The new policy will automatically apply to flight credits issued after Thursday (July 28). Customers with existing credit on their accounts also benefit, and don’t need to do anything – the credit will automatically transition to the kind that doesn’t expire. (If you got credit for a change of plans a few years ago that went unused and expired on July 27 or earlier, you’re out of luck.)


The credit in customers’ accounts will say it expires on Dec. 31, 2040, but that’s just a “placeholder expiration date” until the airline’s systems can be upgraded, the company said in a press release.

“Beginning today, July 28, 2022, Southwest Customers will begin seeing a placeholder expiration date of December 31, 2040, on valid flight credits ahead of additional work later this year that will update technology systems to altogether remove expiration dates on flight credits.

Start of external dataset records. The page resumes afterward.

(* ===== verification/Retained.v ===== *)
(** * The retained tunnel of the connection manager

    The private part of experiments/omarchy1/kernel/drivers/thunderbolt/tb.c:
    one PCIe tunnel is approved, held across the life of the storage device,
    stopped (checked, or in software only after a pull) and retired with its
    routers once the router is off; an empty domain can be frozen and retired
    instead.  While a domain is held or frozen the ordinary connection manager
    is blocked and only records what it sees.

    Objects live in a memory addressed by numbers; a port is an element of its
    router's array.  Code outside the repository (tunnels, paths, routers,
    device tree) is an environment.  Notifications arrive at every call out of
    the code, also while the domain lock is held; wherever the lock is dropped,
    ordinary handlers and queued work run too.  The body of an ordinary handler
    is any change of the objects: the bodies name none of the private fields. *)

From S2P Require Import Prelude Wp HostData Ctl.

(** ** Objects *)

Definition pref : Type := Z * nat.

Inductive port_type := TB_TYPE_PORT | TB_TYPE_PCIE_UP | TB_TYPE_PCIE_DOWN | TB_TYPE_OTHER.
#[export] Instance port_type_eq_dec : EqDecision port_type.
Proof. solve_decision. Defined.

The airline teased the policy on Twitter before making it official, saying, “One like and we’ll eliminate expiration dates on all current and future flight credits.”

Less than a minute later they made it official: “Okay fine, we were gonna do it anyway.”

Southwest said it is the only U.S. airline to introduce such a policy.

You’re eligible for credit anytime you cancel a flight more than 10 minutes before its scheduled departure, the fine print in Southwest’s announcement on flight credits reads.